Collected data entries –

(* ===== verification/DownloadState.v ===== *)
(** The state of multi_download: the settings, the connections and the members
    of class multi_download (avhttp/multi_download.hpp, avhttp/settings.hpp and
    the nested structures of avhttp/impl/multi_download.ipp).

    The connections are [boost::shared_ptr]s that [m_streams] and the handlers
    of pending operations share: they live in the store [objects], and a
    pointer is an index into it.  The work that the [io_service] still has to
    do is the list [pending]; the files on disk are the function [disk].  The
    handlers run one at a time. *)

From S2P Require Import Prelude CLib OrdMap Url Settings HttpBody HttpStream Bitfield Entry Bencode.
From S2P Require Import Rangefield DownloadRange.

(** ** Settings *)

Definition default_request_piece_num : Z := 10.
Definition default_time_out : Z := 11.
Definition default_connections_limit : Z := 5.
Definition default_buffer_size : Z := 1024.

Record settings : Type := MkSettings {
  download_rate_limit : Z;
  connections_limit : Z;
  piece_size : Z;
  time_out : Z;
  request_piece_num : Z;
  meta_file : cstring;
  allow_use_meta_url : bool;
  disable_multi_download : bool;
  save_path : cstring;
  check_certificate : bool;
  options : opts;
  proxy : proxy_settings
}.

(** The port of a default [proxy_settings] is not initialised, and not read
    while the type is [none]. *)
Definition proxy_default : proxy_settings := Proxy [] 0 [] [] none.

Definition settings_default : settings :=
  MkSettings (-1) default_connections_limit (-1) default_time_out default_request_piece_num
    [] true false [] true new_option proxy_default.

Definition set_download_rate_limit (v : Z) (s : settings) : settings :=
  MkSettings v (connections_limit s) (piece_size s) (time_out s) (request_piece_num s) (meta_file s)
    (allow_use_meta_url s) (disable_multi_download s) (save_path s) (check_certificate s) (options s) (proxy
    s).
Definition set_connections_limit (v : Z) (s : settings) : settings :=
  MkSettings (download_rate_limit s) v (piece_size s) (time_out s) (request_piece_num s) (meta_file s)
    (allow_use_meta_url s) (disable_multi_download s) (save_path s) (check_certificate s) (options s) (proxy
    s).
Definition set_piece_size (v : Z) (s : settings) : settings :=
  MkSettings (download_rate_limit s) (connections_limit s) v (time_out s) (request_piece_num s) (meta_file s)
    (allow_use_meta_url s) (disable_multi_download s) (save_path s) (check_certificate s) (options s) (proxy
    s).
Definition set_meta_file (v : cstring) (s : settings) : settings :=
  MkSettings (download_rate_limit s) (connections_limit s) (piece_size s) (time_out s) (request_piece_num s) v
    (allow_use_meta_url s) (disable_multi_download s) (save_path s) (check_certificate s) (options s) (proxy
    s).
Definition set_check_certificate (v : bool) (s : settings) : settings :=
  MkSettings (download_rate_limit s) (connections_limit s) (piece_size s) (time_out s) (request_piece_num s)
    (meta_file s) (allow_use_meta_url s) (disable_multi_download s) (save_path s) v (options s) (proxy s).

Task brief – Please transcribe all of the entries precisely.

Finished task –
(* ===== verification/DownloadState.v ===== *)
(** The state of multi_download: the settings, the connections and the members
    of class multi_download (avhttp/multi_download.hpp, avhttp/settings.hpp and
    the nested structures of avhttp/impl/multi_download.ipp).

    The connections are [boost::shared_ptr]s that [m_streams] and the handlers
    of pending operations share: they live in the store [objects], and a
    pointer is an index into it.  The work that the [io_service] still has to
    do is the list [pending]; the files on disk are the function [disk].  The
    handlers run one at a time. *)

From S2P Require Import Prelude CLib OrdMap Url Settings HttpBody HttpStream Bitfield Entry Bencode.
From S2P Require Import Rangefield DownloadRange.

(** ** Settings *)

Definition default_request_piece_num : Z := 10.
Definition default_time_out : Z := 11.
Definition default_connections_limit : Z := 5.
Definition default_buffer_size : Z := 1024.

Record settings : Type := MkSettings {
  download_rate_limit : Z;
  connections_limit : Z;
  piece_size : Z;
  time_out : Z;
  request_piece_num : Z;
  meta_file : cstring;
  allow_use_meta_url : bool;
  disable_multi_download : bool;
  save_path : cstring;
  check_certificate : bool;
  options : opts;
  proxy : proxy_settings
}.

(** The port of a default [proxy_settings] is not initialised, and not read
    while the type is [none]. *)
Definition proxy_default : proxy_settings := Proxy [] 0 [] [] none.

Definition settings_default : settings :=
  MkSettings (-1) default_connections_limit (-1) default_time_out default_request_piece_num
    [] true false [] true new_option proxy_default.

Definition set_download_rate_limit (v : Z) (s : settings) : settings :=
  MkSettings v (connections_limit s) (piece_size s) (time_out s) (request_piece_num s) (meta_file s)
    (allow_use_meta_url s) (disable_multi_download s) (save_path s) (check_certificate s) (options s) (proxy
    s).
Definition set_connections_limit (v : Z) (s : settings) : settings :=
  MkSettings (download_rate_limit s) v (piece_size s) (time_out s) (request_piece_num s) (meta_file s)
    (allow_use_meta_url s) (disable_multi_download s) (save_path s) (check_certificate s) (options s) (proxy
    s).
Definition set_piece_size (v : Z) (s : settings) : settings :=
  MkSettings (download_rate_limit s) (connections_limit s) v (time_out s) (request_piece_num s) (meta_file s)
    (allow_use_meta_url s) (disable_multi_download s) (save_path s) (check_certificate s) (options s) (proxy
    s).
Definition set_meta_file (v : cstring) (s : settings) : settings :=
  MkSettings (download_rate_limit s) (connections_limit s) (piece_size s) (time_out s) (request_piece_num s) v
    (allow_use_meta_url s) (disable_multi_download s) (save_path s) (check_certificate s) (options s) (proxy
    s).
Definition set_check_certificate (v : bool) (s : settings) : settings :=
  MkSettings (download_rate_limit s) (connections_limit s) (piece_size s) (time_out s) (request_piece_num s)
    (meta_file s) (allow_use_meta_url s) (disable_multi_download s) (save_path s) v (options s) (proxy s).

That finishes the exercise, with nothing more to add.